(* ===== verification/XvcProto.v ===== *)
(** * The XVC server: the protocol over a TCP stream

    The receive path of xvc_server.c ([xvc_server_read_command],
    [xvc_server_read_uint32], [xvc_server_read_data_shift_vector],
    [xvc_server_handle_receive]) and the server task.  What it implements is in
    XvcSpec.v, the proof that it does in XvcRefine.v. *)

From S2P Require Import Prelude Prog Pio Pbuf Xvc.

(** ** Interface to the JTAG shifter

    The protocol code needs of [xvc_server_do_shift] that the bytes it hands
    back are as many as it was given, and that it returns on vectors of the
    length that goes with an admissible bit count. *)

(** Bytes of one of the two vectors of a shift of [n] bits. *)
Definition vector_len (n : Z) : nat := Z.to_nat ((n + 7) / 8).

Class JtagShifter := {
  do_shift : list Z -> list Z -> Z -> prog xvc (xvc_status_t * list Z);
  do_shift_length tdi tms n :
    returns (fun r => length r.2 = length tdi) (do_shift tdi tms n);
  do_shift_total tdi tms n :
    0 <= n <= XVC_SHIFT_VECTOR_MAX_LEN_IN_BITS ->
    length tdi = vector_len n -> length tms = vector_len n -> total (do_shift tdi tms n)
}.

(** ** Reading from the receive buffer *)

(** [pbuf_copy_partial(recv_buffer, buf + n, want, 0)] followed by [n += copy_len]
    and [pbuf_header(recv_buffer, -copy_len)], whose result is ignored. *)
Definition take_bytes (recv_buffer : list pbuf) (buf : list Z) (n want : Z)
    : prog xvc (list pbuf * list Z * Z) :=
  let! (bs, copy_len) := of_outcome (pbuf_copy_partial recv_buffer (u16 want) 0) in
  let! buf := defined (store buf (Z.to_nat n) bs) in
  let n := u32 (n + copy_len) in
  match recv_buffer with
  | [] => Halt Undefined
  | p :: q =>
    let! (_, p) := of_outcome (pbuf_header p (s16 (- copy_len))) in
    Ret (p :: q, buf, n)
  end.

(** [memcmp(buf, str, n)]: does it report a difference?  Reading past the
    string's terminator is undefined. *)
Definition memcmp (buf str : list Z) (n : Z) : prog xvc bool :=
  if Z.of_nat (length str) + 1 <? n then Halt Undefined
  else Ret (negb (bool_decide (take (Z.to_nat n) buf = take (Z.to_nat n) (str ++ [0])))).

Definition recv_len (recv_buffer : list pbuf) : Z :=
  match recv_buffer with [] => 0 | p :: _ => len p end.

(** The common tail of the three branches: read up to the full length of the
    candidate, compare what is there, decide. *)
Definition read_command_rest (recv_buffer : list pbuf) (command_buffer : list Z)
    (bytes_received : Z) (str : list Z) (str_len : Z) (command : xvc_command_t)
    : prog xvc (xvc_status_t * list pbuf * list Z * Z * xvc_command_t) :=
  let! (recv_buffer, command_buffer, bytes_received) :=
    take_bytes recv_buffer command_buffer bytes_received (str_len - bytes_received) in
  let! differ := memcmp command_buffer str bytes_received in
  if differ : bool then
    Ret (XVC_STATUS_ERROR, recv_buffer, command_buffer, bytes_received, XVC_COMMAND_NOT_SET)
  else if bytes_received =? str_len then
    Ret (XVC_STATUS_OK, recv_buffer, command_buffer, bytes_received, command)
  else
    Ret (XVC_STATUS_MORE_DATA_NEEDED, recv_buffer, command_buffer, bytes_received,
         XVC_COMMAND_NOT_SET).

(** The branches on the first characters, once a byte at least has been read. *)
Definition read_command_branch (recv_buffer : list pbuf) (command_buffer : list Z)
    (bytes_received : Z)
    : prog xvc (xvc_status_t * list pbuf * list Z * Z * xvc_command_t) :=
  let! c0 := byte_at command_buffer 0 in
  let error :=
    Ret (XVC_STATUS_ERROR, recv_buffer, command_buffer, bytes_received,
         XVC_COMMAND_NOT_SET) in
  if c0 =? 103 (* 'g' *) then
    read_command_rest recv_buffer command_buffer bytes_received
      XVC_COMMAND_STR_GETINFO XVC_COMMAND_STR_GETINFO_LEN XVC_COMMAND_GETINFO
  else if c0 =? 115 (* 's' *) then
    if bytes_received <? 2 then
      Ret (XVC_STATUS_MORE_DATA_NEEDED, recv_buffer, command_buffer, bytes_received,
           XVC_COMMAND_NOT_SET)
    else
      let! c1 := byte_at command_buffer 1 in
      if c1 =? 101 (* 'e' *) then
        read_command_rest recv_buffer command_buffer bytes_received
          XVC_COMMAND_STR_SETTCK XVC_COMMAND_STR_SETTCK_LEN XVC_COMMAND_SETTCK
      else if c1 =? 104 (* 'h' *) then
        read_command_rest recv_buffer command_buffer bytes_received
          XVC_COMMAND_STR_SHIFT XVC_COMMAND_STR_SHIFT_LEN XVC_COMMAND_SHIFT
      else error
  else error.

(** The result carries the caller's objects as they are afterwards: the
    receive buffer, the command buffer, [*bytes_received] and [*command]. *)
Definition xvc_server_read_command (recv_buffer : list pbuf) (command_buffer : list Z)
    (bytes_received : Z)
    : prog xvc (xvc_status_t * list pbuf * list Z * Z * xvc_command_t) :=
  c_assert (negb (recv_len recv_buffer =? 0));;
  let! (recv_buffer, command_buffer, bytes_received) :=
    (if bytes_received <? XVC_COMMAND_STR_MIN_LEN then
       take_bytes recv_buffer command_buffer bytes_received
         (XVC_COMMAND_STR_MIN_LEN - bytes_received)
     else Ret (recv_buffer, command_buffer, bytes_received)) in
  c_assert (negb (bytes_received =? 0));;
  read_command_branch recv_buffer command_buffer bytes_received.

(** The [while] loop: one byte per round while the head pbuf has one and fewer
    than four have been read.  [k] bounds the rounds: [4 - *bytes_received]. *)
Fixpoint read_uint32_loop (k : nat) (recv_buffer : list pbuf) (data_buffer : list Z)
    (bytes_received : Z) : prog xvc (list pbuf * list Z * Z) :=
  match recv_buffer with
  | [] => Halt Undefined
  | p :: q =>
    if negb (len p =? 0) && (bytes_received <? 4) then
      match k with
      | O => Halt OutOfFuel
      | S k =>
        let value := pbuf_get_at (p :: q) 0 in
        let! (_, p) := of_outcome (pbuf_header p (-1)) in
        let word := le_val (take 4 data_buffer) in
        let word := u32 (Z.lor word (u32 (Z.shiftl value (bytes_received * 8)))) in
        let! data_buffer := defined (store data_buffer 0 (le_bytes4 word)) in
        read_uint32_loop k (p :: q) data_buffer (u32 (bytes_received + 1))
      end
    else Ret (p :: q, data_buffer, bytes_received)
  end.

Definition xvc_server_read_uint32 (recv_buffer : list pbuf) (data_buffer : list Z)
    (bytes_received : Z) : prog xvc (xvc_status_t * list pbuf * list Z * Z) :=
  let! data_buffer :=
    (if bytes_received =? 0 then defined (store data_buffer 0 (le_bytes4 0))
     else Ret data_buffer) in
  let! (recv_buffer, data_buffer, bytes_received) :=
    read_uint32_loop 4 recv_buffer data_buffer bytes_received in
  Ret (if bytes_received =? 4 then XVC_STATUS_OK else XVC_STATUS_MORE_DATA_NEEDED,
       recv_buffer, data_buffer, bytes_received).

Definition xvc_server_read_data_shift_vector (recv_buffer : list pbuf)
    (length_in_bits : Z) (data_buffer : list Z) (bytes_received : Z)
    : prog xvc (xvc_status_t * list pbuf * list Z * Z) :=
  let bytes_remaining :=
    u16 (xvc_server_bits_to_bytes length_in_bits * 2 - bytes_received) in
  c_assert (length_in_bits <=? XVC_SHIFT_VECTOR_MAX_LEN_IN_BITS);;
  match recv_buffer with
  | [] => Halt Undefined
  | p :: q =>
    if bytes_remaining <=? len p then
      let! (bs, _) := of_outcome (pbuf_copy_partial (p :: q) bytes_remaining 0) in
      let! data_buffer := defined (store data_buffer (Z.to_nat bytes_received) bs) in
      let! (_, p) := of_outcome (pbuf_header p (s16 (- bytes_remaining))) in
      Ret (XVC_STATUS_OK, p :: q, data_buffer, bytes_received)
    else
      let! (bs, _) := of_outcome (pbuf_copy_partial (p :: q) (len p) 0) in
      let! data_buffer := defined (store data_buffer (Z.to_nat bytes_received) bs) in
      let bytes_received := u32 (bytes_received + len p) in
      let! (_, p) := of_outcome (pbuf_header p (s16 (- len p))) in
      Ret (XVC_STATUS_MORE_DATA_NEEDED, p :: q, data_buffer, bytes_received)
  end.

(** ** Handling received data *)

Section handle_receive.
Context `{JtagShifter}.

Definition round : Type := (xvc_status_t * conn_state * list pbuf)%type.
Definition again (s : xvc_status_t) (st : conn_state) (q : list pbuf)
    : prog xvc (round + xvc_status_t * conn_state) := Ret (inl (s, st, q)).
Definition leave (s : xvc_status_t) (st : conn_state)
    : prog xvc (round + xvc_status_t * conn_state) := Ret (inr (s, st)).

(** [case XVC_COMMAND_GETINFO] *)
Definition handle_getinfo (status : xvc_status_t) (st : conn_state) (q : list pbuf) :=
  let! err := xcall (NetconnWrite XVC_INFO_STR) in
  if negb (err =? ERR_OK) then leave XVC_STATUS_ERROR st
  else again status (with_command XVC_COMMAND_NOT_SET st) q.

(** [case XVC_COMMAND_SETTCK]: the period offered by the client is dropped,
    the reply is the fixed 690 ns. *)
Definition handle_settck (st : conn_state) (q : list pbuf) :=
  let! (status, q, buf, n) := xvc_server_read_uint32 q (buffer st) (buffer_len st) in
  match status with
  | XVC_STATUS_OK =>
    let st := with_buffer buf 0 st in
    let clock_period := 690 in
    let! err := xcall (NetconnWrite (le_bytes4 clock_period)) in
    if negb (err =? ERR_OK) then leave XVC_STATUS_ERROR st
    else again status (with_command XVC_COMMAND_NOT_SET st) q
  | XVC_STATUS_MORE_DATA_NEEDED => again status (with_buffer buf n st) q
  | XVC_STATUS_ERROR => leave XVC_STATUS_ERROR (with_buffer buf n st)
  end.

(** The vectors of a shift command, once its length is known. *)
Definition handle_shift_data (st : conn_state) (q : list pbuf) :=
  if XVC_SHIFT_VECTOR_MAX_LEN_IN_BITS <? shift_vector_length_in_bits st
  then leave XVC_STATUS_ERROR st
  else
    let! (status, q, buf, n) :=
      xvc_server_read_data_shift_vector q (shift_vector_length_in_bits st)
        (buffer st) (buffer_len st) in
    match status with
    | XVC_STATUS_OK =>
      let length_in_bytes := xvc_server_bits_to_bytes (shift_vector_length_in_bits st) in
      let k := Z.to_nat length_in_bytes in
      let tms_bytes := take k buf in
      let tdi_tdo_bytes := take k (drop k buf) in
      let! (shifted, tdo) :=
        do_shift tdi_tdo_bytes tms_bytes (shift_vector_length_in_bits st) in
      let! buf := defined (store buf k tdo) in
      if decide (shifted <> XVC_STATUS_OK)
      then leave XVC_STATUS_ERROR (with_buffer buf n st)
      else
        let! err := xcall (NetconnWrite (take k (drop k buf))) in
        if negb (err =? ERR_OK) then leave XVC_STATUS_ERROR (with_buffer buf n st)
        else again status
               (ConnState XVC_COMMAND_NOT_SET buf 0 XVC_SHIFT_VECTOR_LENGTH_NOT_SET) q
    | XVC_STATUS_MORE_DATA_NEEDED => again status (with_buffer buf n st) q
    | XVC_STATUS_ERROR => leave XVC_STATUS_ERROR (with_buffer buf n st)
    end.

(** [case XVC_COMMAND_SHIFT] *)
Definition handle_shift (st : conn_state) (q : list pbuf) :=
  if shift_vector_length_in_bits st =? XVC_SHIFT_VECTOR_LENGTH_NOT_SET then
    let! (status, q, buf, n) := xvc_server_read_uint32 q (buffer st) (buffer_len st) in
    match status with
    | XVC_STATUS_OK =>
      handle_shift_data (with_length (le_val (take 4 buf)) (with_buffer buf 0 st)) q
    | XVC_STATUS_MORE_DATA_NEEDED => again status (with_buffer buf n st) q
    | XVC_STATUS_ERROR => leave XVC_STATUS_ERROR (with_buffer buf n st)
    end
  else handle_shift_data st q.

(** The second [switch] of the loop body. *)
Definition handle_command (status : xvc_status_t) (st : conn_state) (q : list pbuf) :=
  match current_command st with
  | XVC_COMMAND_GETINFO => handle_getinfo status st q
  | XVC_COMMAND_SETTCK => handle_settck st q
  | XVC_COMMAND_SHIFT => handle_shift st q
  | XVC_COMMAND_NOT_SET => leave XVC_STATUS_ERROR st
  end.

(** One round of [while (recv_buffer->len || recv_buffer->next)]. *)
Definition handle_round (r : round) : prog xvc (round + xvc_status_t * conn_state) :=
  let '(status, st, recv_buffer) := r in
  match recv_buffer with
  | [] => Halt Undefined
  | p :: q =>
    if (len p =? 0) && bool_decide (q = []) then
      leave (if decide (status = XVC_STATUS_MORE_DATA_NEEDED) then XVC_STATUS_OK
             else status) st
    else if len p =? 0 then again status st q
    else if decide (current_command st = XVC_COMMAND_NOT_SET) then
      let! (status, rest, buf, n, command) :=
        xvc_server_read_command (p :: q) (buffer st) (buffer_len st) in
      match status with
      | XVC_STATUS_OK =>
        handle_command status (with_command command (with_buffer buf 0 st)) rest
      | XVC_STATUS_MORE_DATA_NEEDED => again status (with_buffer buf n st) rest
      | XVC_STATUS_ERROR => leave XVC_STATUS_ERROR (with_buffer buf n st)
      end
    else handle_command status st (p :: q)
  end.

(** Every round but the last takes a byte or moves to the next pbuf. *)
Definition receive_fuel (q : list pbuf) : nat := S (length (flat q) + length q).

Definition xvc_server_handle_receive (st : conn_state) (recv_buffer : list pbuf)
    : prog xvc (xvc_status_t * conn_state) :=
  iter (receive_fuel recv_buffer) handle_round (XVC_STATUS_OK, st, recv_buffer).
End handle_receive.

(** ** The connection state and the server task *)

Definition xvc_server_connection_state_reset (st : conn_state) : conn_state :=
  ConnState XVC_COMMAND_NOT_SET (buffer st) 0 XVC_SHIFT_VECTOR_LENGTH_NOT_SET.

Definition xvc_server_connection_state_init : prog xvc (xvc_status_t * conn_state) :=
  let! m := xcall (MemMalloc XVC_BUFFER_MAX_LEN) in
  match m : option (list Z) with
  | None => Ret (XVC_STATUS_ERROR, ConnState XVC_COMMAND_NOT_SET [] 0 0)
  | Some block =>
    Ret (XVC_STATUS_OK,
         xvc_server_connection_state_reset (ConnState XVC_COMMAND_NOT_SET block 0 0))
  end.

Definition xvc_server_connection_state_free (st : conn_state) : prog xvc conn_state :=
  let! _ := xcall MemFree in Ret (with_buffer [] (buffer_len st) st).

Definition ERR_MEM : Z := -1.
Definition ERR_TIMEOUT : Z := -3.

Section task.
Context `{JtagShifter}.

(** The inner [do ... while]: serve one connection until it ends.  The
    session lasts as long as the peer wants: [fuel] bounds the receive calls. *)
Definition serve_round (st : conn_state) : prog xvc (conn_state + conn_state) :=
  let! s := xcall LoadState in
  if decide (s <> XVC_SERVER_STATE_ENABLED) then Ret (inr st)
  else
    let! (err, recv_buffer) := xcall NetconnRecv in
    if err =? ERR_OK then
      let! (status, st) := xvc_server_handle_receive st recv_buffer in
      let! _ := xcall PbufFree in
      if decide (status <> XVC_STATUS_OK) then Ret (inr st) else Ret (inl st)
    else if err =? ERR_TIMEOUT then Ret (inl st)
    else Ret (inr st).

(** The outer loop: [inl] to accept the next connection, [inr] after a fatal
    error of the listener.  A memory shortage or a time-out waits ten ticks. *)
Definition accept_round (fuel : nat) (st : conn_state) : prog xvc (conn_state + conn_state) :=
  let! listener_status := xcall NetconnAccept in
  if listener_status =? ERR_OK then
    let! st := iter fuel serve_round st in
    let! _ := xcall (NetconnClose false) in
    let! _ := xcall (NetconnDelete false) in
    Ret (inl (xvc_server_connection_state_reset st))
  else if (listener_status =? ERR_MEM) || (listener_status =? ERR_TIMEOUT) then
    let! _ := xcall (XHw (TaskDelay 10)) in Ret (inl st)
  else Ret (inr st).

Definition xvc_cleanup (st : conn_state) : prog xvc unit :=
  let! _ := xcall (NetconnClose true) in
  let! _ := xcall (NetconnDelete true) in
  let! _ := xvc_server_connection_state_free st in
  Ret tt.

Definition vXvcServer (fuel : nat) : prog xvc unit :=
  let! (status, st) := xvc_server_connection_state_init in
  if decide (status <> XVC_STATUS_OK) then Ret tt
  else
    let! listener := xcall NetconnNew in
    if negb listener then Ret tt
    else
      let! err := xcall (NetconnBind XVC_PORT) in
      if negb (err =? ERR_OK) then xvc_cleanup st
      else
        let! err := xcall NetconnListen in
        if negb (err =? ERR_OK) then xvc_cleanup st
        else
          let! st := iter fuel (accept_round fuel) st in
          xvc_cleanup st.
End task.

==================================================

The reply should consist solely of the lines above from the one that has "let tdi_tdo_bytes := take" through the one that has "(ConnState XVC_COMMAND_NOT_SET buf", reproduced exactly.

      let tdi_tdo_bytes := take k (drop k buf) in
      let! (shifted, tdo) :=
        do_shift tdi_tdo_bytes tms_bytes (shift_vector_length_in_bits st) in
      let! buf := defined (store buf k tdo) in
      if decide (shifted <> XVC_STATUS_OK)
      then leave XVC_STATUS_ERROR (with_buffer buf n st)
      else
        let! err := xcall (NetconnWrite (take k (drop k buf))) in
        if negb (err =? ERR_OK) then leave XVC_STATUS_ERROR (with_buffer buf n st)
        else again status
               (ConnState XVC_COMMAND_NOT_SET buf 0 XVC_SHIFT_VECTOR_LENGTH_NOT_SET) q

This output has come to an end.